2. The method of claim 1, further comprising running up to 100000 simulations on the optimal set of clinical trial design parameters.

3. The method of claim 1, wherein outputting an optimal set of clinical trial design parameters comprises optimizing sample size, cost of the clinical trial, duration of the clinical trial, estimated treatment efficacy of the trial, probability of success of the trial or any combination thereof.

4. The method of claim 1, further comprising outputting, for the optimal set of trial design parameters, one or more of: a probability of overall trial success, a probability of finding a best treatment as a function of the number of patients included in the trial, estimated distribution of cost and time of the trial overall, estimated distribution of cost and time until identification of failure, estimated distribution of cost and time until identification of success, distribution of estimated treatment effect, distribution of statistical measures.

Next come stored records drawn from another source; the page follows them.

(* ===== verification/Http.v ===== *)
(** * http.c: the Host header of a sniffed HTTP request

    [data] is the buffer, an [off] the position of a moving [char *], lengths are
    the [int]s of the code. *)
From S2P Require Import Prelude.

Definition CR : Z := 13.
Definition LF : Z := 10.

(** ** The C library on strings *)

Definition isblank (c : Z) : bool := (c =? 32) || (c =? 9).
Definition tolower (c : Z) : Z := if (65 <=? c) && (c <=? 90) then c + 32 else c.

(** [strncasecmp(s, data + off, n) == 0], for a string [s] of [n] characters other
    than NUL; characters are compared until the first difference. *)
Fixpoint strncasecmp_eq (s data : bytes) (off : Z) : run bool :=
  match s with
  | [] => mret true
  | c :: s =>
      d ← rd data off;
      if tolower c =? tolower d then strncasecmp_eq s data (off + 1) else mret false
  end.

(** [strncpy] of [n] characters: what follows a NUL is zero. *)
Fixpoint strncpy (l : bytes) : bytes :=
  match l with
  | [] => []
  | c :: l => if c =? 0 then 0 :: ((fun _ => 0) <$> l) else c :: strncpy l
  end.

(** ** next_header *)

Fixpoint next_header_skip (fuel : nat) (data : bytes) (off len : Z) : run (Z * Z) :=
  if negb (2 <? len) then mret (off, len)
  else
    match fuel with
    | O => Fail Exited
    | S fuel =>
        c0 ← rd data off;
        if c0 =? CR then mret (off, len)
        else
          c1 ← rd data (off + 1);
          if c1 =? LF then mret (off, len)
          else next_header_skip fuel data (off + 1) (len - 1)
    end.
Fixpoint next_header_scan (fuel : nat) (data : bytes) (off len header_len : Z) : run Z :=
  if negb (header_len + 1 <? len) then mret header_len
  else
    match fuel with
    | O => Fail Exited
    | S fuel =>
        c0 ← rd data (off + header_len);
        if c0 =? CR then mret header_len
        else
          c1 ← rd data (off + header_len + 1);
          if c1 =? LF then mret header_len
          else next_header_scan fuel data off len (header_len + 1)
    end.

(** The header's length, [*data] and [*len]. *)
Definition next_header (data : bytes) (off len : Z) : run (Z * Z * Z) :=
  '(off, len) ← next_header_skip (Z.to_nat len) data off len;
  let off := off + 2 in
  let len := len - 2 in
  header_len ← next_header_scan (Z.to_nat len) data off len 0;
  mret (header_len, off, len).

(** ** get_header *)

Definition HOST : bytes := [72; 111; 115; 116; 58].

Fixpoint eat_blank (fuel : nat) (data : bytes) (off header_len len : Z) : run Z :=
  if negb (header_len <? len) then mret header_len
  else
    match fuel with
    | O => Fail Exited
    | S fuel =>
        c ← rd data (off + header_len);
        if isblank c then eat_blank fuel data off (header_len + 1) len else mret header_len
    end.

(** The result and what [*value] points to; [mem] tells whether [malloc] has
    memory. *)
Fixpoint get_header_loop (fuel : nat) (header data : bytes) (off data_len : Z) (mem : bool)
    : run (Z * option bytes) :=
  let header_len := len header in
  '(len, off, data_len) ← next_header data off data_len;
  if len =? 0 then
    if data_len =? 0 then mret (-1, None) else mret (-2, None)
  else
    eq ← (if header_len <? len then strncasecmp_eq header data off else mret false);
    if (eq : bool) then
      header_len ← eat_blank (Z.to_nat len) data off header_len len;
      if negb mem then mret (-4, None)
      else
        v ← rd_range data (off + header_len) (len - header_len);
        mret (len - header_len, Some (strncpy v ++ [0]))
    else
      match fuel with
      | O => Fail Exited
      | S fuel => get_header_loop fuel header data off data_len mem
      end.
Definition get_header (header data : bytes) (data_len : Z) (mem : bool) : run (Z * option bytes) :=
  get_header_loop (length data) header data 0 data_len mem.

(** ** parse_http_header *)

(** The loop that cuts off the port: [i] counts down. *)
Fixpoint trim_port (fuel : nat) (hostname : bytes) (i result : Z) : run (Z * bytes) :=
  if negb (0 <=? i) then mret (result, hostname)
  else
    match fuel with
    | O => Fail Exited
    | S fuel =>
        c ← rd hostname i;
        if c =? 58 then hostname ← wr hostname i 0; mret (i, hostname)
        else trim_port fuel hostname (i - 1) result
    end.

(** [hostname] is the caller's pointer. *)
Definition parse_http_header (data : bytes) (data_len : Z) (hostname : option unit) (mem : bool)
    : run (Z * option bytes) :=
  match hostname with
  | None => mret (-3, None)
  | Some _ =>
      if data_len =? 0 then mret (-1, None)
      else
        '(result, value) ← get_header HOST data (s32 data_len) mem;
        if result <? 0 then mret (result, value)
        else
          host ← deref value;
          '(result, host) ← trim_port (Z.to_nat result) host (result - 1) result;
          mret (result, Some host)
  end.

(** ** Safety *)

Lemma skip_total fuel : forall data off n, 0 <= off -> off + n <= len data -> n <= Z.of_nat fuel + 2 ->
  exists off' n', next_header_skip fuel data off n = Ret (off', n') /\
    off <= off' /\ off' + n' = off + n /\ n' <= n /\ (2 <= n -> 2 <= n').
Proof.
  induction fuel as [|fuel IH]; intros data off n Ho Hn Hf; cbn [next_header_skip].
  { rewrite (proj2 (Z.ltb_ge 2 n)) by lia. cbn [negb]. exists off, n. split; [done|]. lia. }
  destruct (Z.ltb_spec 2 n) as [H2|H2]; cbn [negb]; [|exists off, n; split; [done|]; lia].
  destruct (rd_ok data off) as (c0 & -> & _); [lia|]. run_simpl.
  destruct (c0 =? CR); [exists off, n; split; [done|]; lia|].
  destruct (rd_ok data (off + 1)) as (c1 & -> & _); [lia|]. run_simpl.
  destruct (c1 =? LF); [exists off, n; split; [done|]; lia|].
  destruct (IH data (off + 1) (n - 1)) as (off' & n' & -> & H); [lia|lia|lia|].
  exists off', n'. split; [done|]. lia.
Qed.
Lemma scan_total fuel : forall data off n h, 0 <= off -> 0 <= h -> off + n <= len data ->
  n - h <= Z.of_nat fuel + 1 ->
  exists h', next_header_scan fuel data off n h = Ret h' /\ h <= h' /\ (h' = h \/ h' < n).
Proof.
  induction fuel as [|fuel IH]; intros data off n h Ho Hh Hn Hf; cbn [next_header_scan].
  { rewrite (proj2 (Z.ltb_ge (h + 1) n)) by lia. cbn [negb]. exists h. split; [done|]. lia. }
  destruct (Z.ltb_spec (h + 1) n) as [H2|H2]; cbn [negb]; [|exists h; split; [done|]; lia].
  destruct (rd_ok data (off + h)) as (c0 & -> & _); [lia|]. run_simpl.
  destruct (c0 =? CR); [exists h; split; [done|]; lia|].
  destruct (rd_ok data (off + h + 1)) as (c1 & -> & _); [lia|]. run_simpl.
  destruct (c1 =? LF); [exists h; split; [done|]; lia|].
  destruct (IH data off n (h + 1)) as (h' & -> & H); [lia|lia|lia|lia|].
  exists h'. split; [done|]. lia.
Qed.
Lemma next_header_total data off n : 0 <= off -> off + n <= len data ->
  exists h off' n', next_header data off n = Ret (h, off', n') /\
    off + 2 <= off' /\ off' + n' = off + n /\ n' <= n - 2 /\ 0 <= h /\ (h <> 0 -> h < n').
Proof.
  intros Ho Hn. unfold next_header.
  destruct (skip_total (Z.to_nat n) data off n) as (o1 & n1 & -> & H1); [lia|lia|lia|]. run_simpl.
  destruct (scan_total (Z.to_nat (n1 - 2)) data (o1 + 2) (n1 - 2) 0) as (h & -> & H2); [lia|lia|lia|lia|]. run_simpl.
  exists h, (o1 + 2), (n1 - 2). split; [done|]. lia.
Qed.

Lemma strncasecmp_total s : forall data off, 0 <= off -> off + len s <= len data ->
  exists b, strncasecmp_eq s data off = Ret b.
Proof.
  induction s as [|c s IH]; intros data off Ho Hl; cbn [strncasecmp_eq]; [by eexists|].
  rewrite len_cons in Hl. pose proof (len_nonneg s).
  destruct (rd_ok data off) as (d & -> & _); [lia|]. run_simpl.
  destruct (_ =? _); [|by eexists]. apply IH; lia.
Qed.
Lemma eat_blank_total fuel : forall data off h n, 0 <= off -> 0 <= h <= n -> off + n <= len data ->
  n - h <= Z.of_nat fuel -> exists h', eat_blank fuel data off h n = Ret h' /\ h <= h' <= n.
Proof.
  induction fuel as [|fuel IH]; intros data off h n Ho Hh Hn Hf; cbn [eat_blank].
  { rewrite (proj2 (Z.ltb_ge h n)) by lia. cbn [negb]. exists h. split; [done|]. lia. }
  destruct (Z.ltb_spec h n) as [H2|H2]; cbn [negb]; [|exists h; split; [done|]; lia].
  destruct (rd_ok data (off + h)) as (c & -> & _); [lia|]. run_simpl.
  destruct (isblank c); [|exists h; split; [done|]; lia].
  destruct (IH data off (h + 1) n) as (h' & -> & H); [lia|lia|lia|lia|]. exists h'. split; [done|]. lia.
Qed.
Lemma len_strncpy l : len (strncpy l) = len l.
Proof.
  induction l as [|c l IH]; [done|]. cbn [strncpy]. destruct (c =? 0); rewrite !len_cons; [|lia].
  unfold len. by rewrite length_fmap.
Qed.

5. The method of claim 1, wherein at least a portion of the clinical design input parameters comprise value ranges.

6. The method of claim 5, wherein the value ranges are predetermined.

7. The method of claim 5, wherein the method further comprises determining/computing suitable ranges for the portion of clinical and/or statistical input parameters.

8. The method of claim 1, wherein the selection of working points of step (b) is given and/or computed.

9. The method of claim 1, wherein the number of simulations included in the plurality of simulations is predetermined.

10. The method of claim 1, wherein the number of simulations included in the plurality of simulations is determined based on a number of simulations required to obtain an accuracy above a predetermined threshold.

11. (canceled)

12. The method of claim 1, wherein optional clinical trial design parameters comprise clinical and statistical input parameters.

13. The method of claim 12, wherein the clinical parameters are selected from primary endpoint, delay, number of arms, futility threshold efficacy, efficacy threshold, assumed clinical efficacy, recruitment rate, primary endpoint metrics, secondary endpoints and any combination thereof.

14. The method of claim 12, wherein the statistical input parameters are selected from target power (chance of succeeding per number of patients), allocation logic, statistical test and any combination thereof.

15. The method of claim 1, wherein defining the improved space of working points comprises selecting clinical trial design parameters optimizing operating characteristics and/or clinical and/or statistical input parameters optimizing a power of the ML model.

16. The method of claim 1, further comprising conducting a large plurality of simulations for the identified optimal clinical trial design parameters.

17.-23. (canceled)

24. The method of claim 1, wherein the ML model comprises a random forest model.

25. The method of claim 1, wherein the ML model comprises a simple ML model in step e and a complex model in at least some of the repeating of step j.

26. The method of claim 25, wherein the simple model comprises a logistic model or a linear model and the complex model is random forest classifier, a gaussian process regression, a boosted regression tree, a regularized GLM, and/or a neural network model.

27. The method of claim 25, wherein the simple model comprises a logistic model and the complex model is random forest classifier.

28. The method of claim 1, wherein the first subset of working points comprises 80-1000 of working points.